> **ABOUT THIS TASK**: What lines in this listing contain the string "visit"? Report each one by copying it.

***

(** [uploadImageToImageKit] either settles on a buffer and a name and calls
    [upload] once with them, or fails before any call. *)
Lemma uploadImageToImageKit_call (f : FileInput) (fn folder : string)
    (tags : list string) (st : State) :
  let run := uploadImageToImageKit f fn folder tags st in
  (exists b name,
      let params := mkUploadParams b name folder tags in
      ((f = IsBuffer b /\ name = fn) \/
       (exists g, f = IsFile g /\ name = Js.or_str (originalname g) fn /\
                  (buffer g = Some b \/
                   (buffer g = None /\
                    exists p, path g = Some p /\ Js.truthy_str p = true /\
                              readFileSync p = Some b)))) /\
      snd run = with_world (snd (upload params (world st)))
                           (log (Upload params) st) /\
      fst run = match fst (upload params (world st)) with
                | Ret r => Ret r
                | Throw e =>
                    Throw (mkError ("Failed to upload image to ImageKit: "
                                    ++ message e))
                end) \/
  (snd run = st /\
   exists m, fst run = Throw (mkError ("Failed to upload image to ImageKit: " ++ m)) /\
             exists g, f = IsFile g /\ buffer g = None).
Proof.
  assert (Hcall : forall b name,
             (sel <- ret (b, name) ;;
              result <- call_upload (mkUploadParams (fst sel) (snd sel) folder tags) ;;
              ret result) st
             = (fst (upload (mkUploadParams b name folder tags) (world st)),
                with_world (snd (upload (mkUploadParams b name folder tags) (world st)))
                           (log (Upload (mkUploadParams b name folder tags)) st))).
  { intros b name. unfold bind, ret, call_upload. simpl.
    destruct (upload _ (world st)) as [[r|e] w]; reflexivity. }
  assert (Hok : forall b name,
             try_catch
               (sel <- ret (b, name) ;;
                result <- call_upload (mkUploadParams (fst sel) (snd sel) folder tags) ;;
                ret result)
               (fun error => throw (mkError ("Failed to upload image to ImageKit: "
                                             ++ message error))) st
             = (match fst (upload (mkUploadParams b name folder tags) (world st)) with
                | Ret r => Ret r
                | Throw e => Throw (mkError ("Failed to upload image to ImageKit: "
                                             ++ message e))
                end,
                with_world (snd (upload (mkUploadParams b name folder tags) (world st)))
                           (log (Upload (mkUploadParams b name folder tags)) st))).
  { intros b name. unfold try_catch. rewrite Hcall.
    destruct (fst (upload _ (world st))); reflexivity. }
  cbv zeta. unfold uploadImageToImageKit. destruct f as [b | g].
  - left. exists b, fn. rewrite Hok. split; [left; auto | auto].
  - destruct (buffer g) as [b|] eqn:Hb.
    + left. exists b, (Js.or_str (originalname g) fn). rewrite Hok.
      split; [right; exists g; auto | auto].
    + destruct (path g) as [p|] eqn:Hp.
      * destruct (Js.truthy_str p) eqn:Ht.
        -- destruct (readFileSync p) as [b|] eqn:Hr.
           ++ left. exists b, (Js.or_str (originalname g) fn). rewrite Hok.
              split; [| auto]. right. exists g. split; [reflexivity|].
              split; [reflexivity|]. right. split; [exact Hb|].
              exists p. auto.
           ++ right. split; [reflexivity|]. eexists. split; [reflexivity | eauto].
        -- right. split; [reflexivity|]. eexists. split; [reflexivity | eauto].
      * right. split; [reflexivity|]. eexists. split; [reflexivity | eauto].
Qed.

(** X8. Whatever goes wrong in [uploadImageToImageKit], an unusable file,
    an unreadable path or a failing [upload] call, the caller gets an error
    whose message starts with "Failed to upload image to ImageKit: "; and
    when it returns a result, that is the result of exactly one [upload]
    call made with the folder and the tags it was given. *)
Theorem upload_failure_is_wrapped (f : FileInput) (fn folder : string)
    (tags : list string) (st : State) :
  match fst (uploadImageToImageKit f fn folder tags st) with
  | Throw e =>
      exists m, message e = "Failed to upload image to ImageKit: " ++ m
  | Ret r =>
      exists b name,
        let params := mkUploadParams b name folder tags in
        upload params (world st)
          = (Ret r, world (snd (uploadImageToImageKit f fn folder tags st))) /\
        trace (snd (uploadImageToImageKit f fn folder tags st))
          = (trace st ++ [Upload params])%list
  end.
Proof.
  destruct (uploadImageToImageKit_call f fn folder tags st)
    as [(b & name & _ & Hsnd & Hfst) | (_ & m & Hfst & _)]; cbv zeta in *.
  - rewrite Hfst, Hsnd.
    destruct (upload (mkUploadParams b name folder tags) (world st)) as [[r|e] w] eqn:Hup;
      simpl.
    + exists b, name. rewrite Hup. auto.
    + eexists. reflexivity.
  - rewrite Hfst. eexists. reflexivity.
Qed.

(** X9. A file object without a buffer and without a usable path is
    refused before the host is contacted: the error is the wrapped
    "Invalid file format" message and the state is untouched. *)
Theorem unusable_file_is_refused (g : MulterFile) (fn folder : string)
    (tags : list string) (st : State) :
  buffer g = None ->
  Js.truthy (path g) = false ->
  uploadImageToImageKit (IsFile g) fn folder tags st
  = (Throw (mkError ("Failed to upload image to ImageKit: " ++
                     "Invalid file format. Expected buffer or multer file object.")),
     st).
Proof.
  intros Hb Hp. unfold uploadImageToImageKit, try_catch, bind at 1.
  rewrite Hb. destruct (path g) as [p|]; [| reflexivity].
  simpl in Hp. rewrite Hp. reflexivity.
Qed.

End UploadFacts.

Lemma unusable_file_is_refused_sample :
  buffer (mkMulterFile (Some "logo.png") None (Some "")) = None /\
  Js.truthy (path (mkMulterFile (Some "logo.png") None (Some ""))) = false /\
  @uploadImageToImageKit Sample.kit Sample.runtime
     (IsFile (mkMulterFile (Some "logo.png") None (Some "")))
     "app-logo.png" "/app-assets" ["logo"] (Sample.start Sample.stocked)
  = (Throw (mkError ("Failed to upload image to ImageKit: " ++
                     "Invalid file format. Expected buffer or multer file object.")),
     Sample.start Sample.stocked).
Proof.
  split; [reflexivity|]. split; [reflexivity|].
  apply (@unusable_file_is_refused Sample.kit Sample.runtime); reflexivity.
Defined.

(** ** The logo handlers together *)

Section LogoMore.
Context `{IK : ImageKit} `{RT : Runtime}.

Lemma performUpload_cases (req : LogoRequest) (st : State) :
  (negb (Js.present (file req)) && negb (Js.truthy (logoBase64 req)) = true /\
   performUpload req st = (Ret None, st)) \/
  (negb (Js.present (file req)) && negb (Js.truthy (logoBase64 req)) = false /\
   exists f,
     ((Js.truthy (logoBase64 req) = true /\
       f = IsBuffer (Buffer_from_base64
                       (stripDataUrlPrefix (Js.to_string (logoBase64 req))))) \/
      (Js.truthy (logoBase64 req) = false /\
       exists g, file req = Some g /\ f = IsFile g)) /\
     performUpload req st =
     (match fst (uploadImageToImageKit f (finalFileName req) "/app-assets"
                   ["logo"; "app-logo"; "footer-logo"] st) with
      | Ret r => Ret (Some r)
      | Throw e => Throw e
      end,
      snd (uploadImageToImageKit f (finalFileName req) "/app-assets"
             ["logo"; "app-logo"; "footer-logo"] st))).
Proof.
  assert (Hbind : forall f,
             (r <- uploadImageToImageKit f (finalFileName req) "/app-assets"
                     ["logo"; "app-logo"; "footer-logo"] ;; ret (Some r)) st
             = (match fst (uploadImageToImageKit f (finalFileName req) "/app-assets"
                             ["logo"; "app-logo"; "footer-logo"] st) with
                | Ret r => Ret (Some r)
                | Throw e => Throw e
                end,
                snd (uploadImageToImageKit f (finalFileName req) "/app-assets"
                       ["logo"; "app-logo"; "footer-logo"] st))).
  { intros f. unfold bind, ret.
    destruct (uploadImageToImageKit f _ _ _ st) as [[r|e] st1]; reflexivity. }
  unfold performUpload. destruct (Js.truthy (logoBase64 req)) eqn:Hb.
  - right. split; [apply andb_false_r|]. eexists. split; [left; eauto|].
    apply Hbind.
  - destruct (file req) as [g|] eqn:Hf.
    + right. split; [reflexivity|]. exists (IsFile g). split; [right; eauto|].
      apply Hbind.
    + left. split; reflexivity.
Qed.
(** C6, as the code has it: a reply for an index whose slot already holds
    a share does not add a share to [Uis]: when its proof passes, the
    slot is overwritten, the other slots and the number of shares are
    unchanged.  The reply is still appended to [replies], whose length
    is what the quorum test reads. *)
Theorem duplicate_index_overwrites (o : OCS) (rr : ReencryptReply)
    (ui v : PubShare) (us us' : list (option PubShare)) :
  Ui rr = Some ui ->
  0 <= I ui ->
  us !! Z.to_nat (I ui) = Some (Some v) ->
  verifyReplies o [rr] us = Ok us' ->
  countShares us' = countShares us /\
  length us' = length us /\
  (forall i : nat, i <> Z.to_nat (I ui) -> us' !! i = us !! i) /\
  (checkProof o rr = Ok true -> us' !! Z.to_nat (I ui) = Some (Some ui)) /\
  (forall o' err, reencryptReply o rr = Ok (o', err) ->
     replies o' = replies o ++ [rr] /\ len (replies o') = len (replies o) + 1).
Proof.
  intros Hui Hpos Hslot Hrs.
  assert (Hlen : length us' = length us) by by eapply verifyReplies_length.
  assert (Hreplies : forall o' err, reencryptReply o rr = Ok (o', err) ->
     replies o' = replies o ++ [rr] /\ len (replies o') = len (replies o) + 1).
  { intros o' err. rewrite (reencryptReply_share o rr ui Hui). simpl.
    assert (Hl : len (replies o ++ [rr]) = len (replies o) + 1)
      by (unfold len; rewrite length_app; simpl; lia).
    destruct (_ <=? _).
    - destruct (getUI _ _ _) as [[u0 e0]|]; [|done]. simpl.
      destruct (storeUi _ 0 u0) as [us0|]; [|done]. simpl.
      destruct (verifyReplies o _ us0); [|done]. simpl.
      by intros [= <- <-].
    - by intros [= <- <-]. }
  simpl in Hrs. destruct (checkProof o rr) as [[]|]; [| |done]; simpl in Hrs.
  - rewrite Hui in Hrs. simpl in Hrs.
    destruct (storeUi us (I ui) ui) as [us1|] eqn:Hst; [|done].
    simpl in Hrs. injection Hrs as <-.
    apply storeUi_ok in Hst as [Hrange ->].
    split_and!; [by eapply countShares_overwrite|done| | |done].
    + intros i Hi. by rewrite list_lookup_insert_ne.
    + intros _. apply list_lookup_insert_eq. unfold len in Hrange. lia.
  - injection Hrs as <-. split_and!; done.
Qed.


End Quorum.

(** ** Runs *)

Section Runs.
Context {suite : Suite}.

Lemma run_done (o : OCS) (l : list ReencryptReply) :
  isDone (tni o) = true -> run o l = Ok o.
Proof.
  intros Hd. induction l as [|rr l IH]; [done|].
  simpl. unfold deliver. rewrite Hd. simpl. apply IH.
Qed.

Lemma nRefusals_cons (rr : ReencryptReply) (l : list ReencryptReply) :
  nRefusals (rr :: l)
  = (if isRefusal rr then S (nRefusals l) else nRefusals l).
Proof.
  unfold nRefusals. rewrite filter_cons.
  destruct (isRefusal rr); by case_decide.
Qed.

Lemma nShares_cons (rr : ReencryptReply) (l : list ReencryptReply) :
  nShares (rr :: l)
  = (if isRefusal rr then nShares l else S (nShares l)).
Proof.
  unfold nShares. rewrite filter_cons.
  destruct (isRefusal rr); by case_decide.
Qed.

Lemma nRefusals_perm (l1 l2 : list ReencryptReply) :
  l1 ≡ₚ l2 -> nRefusals l1 = nRefusals l2.
Proof. intros H. unfold nRefusals. by rewrite H. Qed.

Lemma nShares_perm (l1 l2 : list ReencryptReply) :
  l1 ≡ₚ l2 -> nShares l1 = nShares l2.
Proof. intros H. unfold nShares. by rewrite H. Qed.
(* ===== verification/_CoqProject ===== *)
-Q . S2P
Prelude.v
GoStr.v
GoPath.v
GoTime.v
GoFs.v
GoHash.v
GoBase64.v
GoTree.v
GoGlob.v
GoTreeFacts.v
TreeWalk.v
TreeMove.v
TtlCache.v
SftpPool.v
SftpClient.v
SshSession.v
Upgrade.v
Etcd.v
EtcdWatch.v
EtcdCallers.v
EtcdWatchRun.v
WebSocket.v
Sse.v
Relay.v
Filer.v
FilerTree.v
FilerRelease.v
Archive.v
Strutil.v
JsonlFilter.v
JsonlReader.v
JsonlRetain.v
JsonlStore.v
JsonlAsync.v
JsonlRoundtrip.v
GoText.v
Command.v
Request.v
Certify.v
Psutil.v
GoFloat.v
GoCsv.v
GpuHelper.v
GpuApple.v
Gpu.v
Logman.v
Quit.v
Dborm.v
CloudAlibaba.v
CloudCloudflare.v
CloudTencent.v
GoMd5.v
Secure.v
HttpStatic.v
HttpEngine.v
Lemma comps_abs q : Forall plain q -> comps (abs q) = q.
Proof.
  intros Hq. unfold comps. destruct (decide (q = [])) as [->|Hne]; [done|].
  rewrite Split_abs by done. simpl. clear Hne. induction Hq as [|c q Hc _ IH]; [done|].
  simpl. rewrite bool_decide_eq_false_2 by apply Hc. simpl. by rewrite IH.
Qed.

Lemma clean_stack_app rooted a b :
  clean_stack rooted (a ++ b) = fold_left (clean_step rooted) b (clean_stack rooted a).
Proof. unfold clean_stack. apply fold_left_app. Qed.

Lemma clean_fold_plain rooted q st :
  Forall plain q -> fold_left (clean_step rooted) q st = reverse q ++ st.
Proof.
  intros Hq. revert st. induction Hq as [|c q Hc _ IH]; intros st; [done|].
  cbn [fold_left]. rewrite clean_step_plain by done. rewrite IH, reverse_cons, <- app_assoc. done.
Qed.

(** What is left on the stack of a rooted path: plain names only. *)
Lemma clean_step_rooted_plain st c :
  Forall plain st -> slash ∉ c -> Forall plain (clean_step true st c).
Proof.
  intros Hst Hc. unfold clean_step.
  destruct (bool_decide_reflect (c = [])); [done|].
  destruct (bool_decide_reflect (c = dot)); [done|]. simpl.
  destruct (bool_decide_reflect (c = dotdot)).
  - destruct Hst as [|x st Hx Hst]; [done|]. by rewrite bool_decide_eq_false_2 by apply Hx.
  - by constructor.
Qed.

Lemma clean_fold_rooted_plain cs st :
  Forall plain st -> Forall (fun c => slash ∉ c) cs ->
  Forall plain (fold_left (clean_step true) cs st).
Proof.
  intros Hst Hcs. revert st Hst. induction Hcs as [|c cs Hc _ IH]; intros st Hst; [done|].
  cbn [fold_left]. by apply IH, clean_step_rooted_plain.
Qed.
Definition os_Remove (p : bytes) : State os (result unit) :=
  path_call p false (fun q t _ =>
    match t !! q with
    | None => Err ENotExist
    | Some n =>
        if bool_decide (q = []) then Err EBUSY
        else if is_dir n && negb (bool_decide (list_dir t q = [])) then Err ENOTEMPTY
        else Ok (tt, delete q t)
    end).

(** A failed [RemoveAll] has removed a part of the tree; a path that leads nowhere is
    no error. *)
Definition os_RemoveAll (p : bytes) : State os (result unit) :=
  syscall
    (fun n w =>
       match locate (nodes w) (cwd (proc w)) false p with
       | Ok q => set_nodes (foldr delete (nodes w) (take n (removal_order q (nodes w)))) w
       | Err _ => (tt, w)
       end)
    (fun w =>
       if bool_decide (p = dot) || HasSuffix p ($"/.") then (Err EINVAL, w)
       else
         match locate (nodes w) (cwd (proc w)) false p with
         | Ok [] => (Err EBUSY, snd (set_nodes (filter (fun kv => fst kv = []) (nodes w)) w))
         | Ok q => (Ok tt, snd (set_nodes (remove_tree q (nodes w)) w))
         | Err e => (if bool_decide (e = ENotExist) then Ok tt else Err e, w)
         end).

(** The subtree at [a] put at [b]. *)
Definition moved_tree (a b : fpath) (t : tree) : tree :=
  list_to_map (map (fun kv => (b ++ drop (length a) (fst kv), snd kv))
                 (map_to_list (filter (fun kv => under a (fst kv) = true) t))).

Definition rename_tree (a b : fpath) (t : tree) : tree :=
  moved_tree a b t ∪ remove_tree b (remove_tree a t).

(** [os.Rename]: it refuses an existing directory as the new name. *)
Definition os_Rename (a b : bytes) : State os (result unit) :=
  syscall nothing (fun w =>
    let t := nodes w in
    match locate t (cwd (proc w)) false a, locate t (cwd (proc w)) false b with
    | Ok qa, Ok qb =>
        if bool_decide (qa = []) then (Err EBUSY, w)
        else match t !! qa, t !! qb with
        | None, _ => (Err ENotExist, w)
        | Some _, Some (NDir _) => (Err EExist, w)
        | Some (NDir _), Some _ => (Err ENOTDIR, w)
        | Some n, _ =>
            if bool_decide (qa = qb) then (Ok tt, w)
            else if under qa qb then (Err EINVAL, w)
            else (Ok tt, snd (set_nodes (rename_tree qa qb t) w))
        end
    | Err e, _ | _, Err e => (Err e, w)
    end).

(** ** Walking a tree

    [filepath.Walk] and [filepath.WalkDir] with a callback over a state of its own,
    which the system calls are lifted to.  The fuel bounds the depth; running out of
    it is [ELOOP], and a tree of as many nodes never does. *)

Definition SkipDir : error := ESentinel ($"skip this directory").

Definition no_skip (e : option error) : option error :=
  if bool_decide (e = Some SkipDir) then None else e.

Section walk.
Context {T : Type} (lift : forall A, State os A -> State T A).

Section Walk.
Variable fn : bytes -> option node -> option error -> State T (option error).

(** The names of a directory; [visit] is the recursive call. *)
Fixpoint walk_children (visit : bytes -> node -> State T (option error)) (path : bytes)
    (names : list (bytes * bool)) : State T (option error) :=
  match names with
  | [] => mret None
  | (c, _) :: rest =>
      let filename := JoinPath [path; c] in
      st ← lift _ (os_Lstat filename);
      err ← match st with
            | Err e => err ← fn filename None (Some e); mret (no_skip err)
            | Ok (_, n) =>
                err ← visit filename n;
                mret (if is_dir n then no_skip err else err)
            end;
      match err with
      | Some e => mret (Some e)
      | None => walk_children visit path rest
      end
  end.

Fixpoint walk (fuel : nat) (path : bytes) (info : node) : State T (option error) :=
  match fuel with
  | O => mret (Some ELOOP)
  | S fuel' =>
      if negb (is_dir info) then fn path (Some info) None
      else
        names ← lift _ (os_ReadDir path);
        err1 ← fn path (Some info) (match names with Err e => Some e | Ok _ => None end);
        match names, err1 with
        | Ok names, None => walk_children (walk fuel') path names
        | _, _ => mret err1
        end
  end.

Definition Walk (fuel : nat) (root : bytes) : State T (option error) :=
  st ← lift _ (os_Lstat root);
  err ← match st with
        | Err e => fn root None (Some e)
        | Ok (_, n) => walk fuel root n
        end;
  mret (no_skip err).
End Walk.

(** The callback of [WalkDir] gets a [DirEntry]: whether it is a directory, and its
    [Info], which is a call of [Lstat] except for the root. *)
Section WalkDir.
Variable fn : bytes -> bool -> State T (result node) -> option error -> State T (option error).

Definition entry_info (path : bytes) : State T (result node) :=
  r ← lift _ (os_Lstat path);
  mret (match r with Ok (_, n) => Ok n | Err e => Err e end).

Fixpoint walk_entries (visit : bytes -> bool -> State T (result node) -> State T (option error))
    (path : bytes) (names : list (bytes * bool)) : State T (option error) :=
  match names with
  | [] => mret None
  | (c, d) :: rest =>
      let path1 := JoinPath [path; c] in
      err ← visit path1 d (entry_info path1);
      match err with
      | Some e => mret (no_skip (Some e))
      | None => walk_entries visit path rest
      end
  end.

Fixpoint walk_dir (fuel : nat) (path : bytes) (isdir : bool) (info : State T (result node))
    : State T (option error) :=
  match fuel with
  | O => mret (Some ELOOP)
  | S fuel' =>
      err ← fn path isdir info None;
      if bool_decide (err <> None) || negb isdir then
        mret (if isdir then no_skip err else err)
      else
        names ← lift _ (os_ReadDir path);
        match names with
        | Err e =>
            err ← fn path isdir info (Some e);
            mret (no_skip err)
        | Ok names => walk_entries (walk_dir fuel') path names
        end
  end.

Definition WalkDir (fuel : nat) (root : bytes) : State T (option error) :=
  st ← lift _ (os_Lstat root);
  err ← match st with
        | Err e => fn root false (mret (Err e)) (Some e)
        | Ok (_, n) => walk_dir fuel root (is_dir n) (mret (Ok n))
        end;
  mret (no_skip err).
End WalkDir.
End walk.

(** The state of a callback: the file system and what its closure captures. *)
Definition lift_os {X : Type} (A : Type) (m : State os A) : State (os * X) A :=
  fun s => let '(a, w) := m (fst s) in (a, (w, snd s)).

***

> **RESPONSE AREA**:
(** The names of a directory; [visit] is the recursive call. *)
Fixpoint walk_children (visit : bytes -> node -> State T (option error)) (path : bytes)
                err ← visit filename n;
      | None => walk_children visit path rest
Fixpoint walk_entries (visit : bytes -> bool -> State T (result node) -> State T (option error))
      err ← visit path1 d (entry_info path1);
      | None => walk_entries visit path rest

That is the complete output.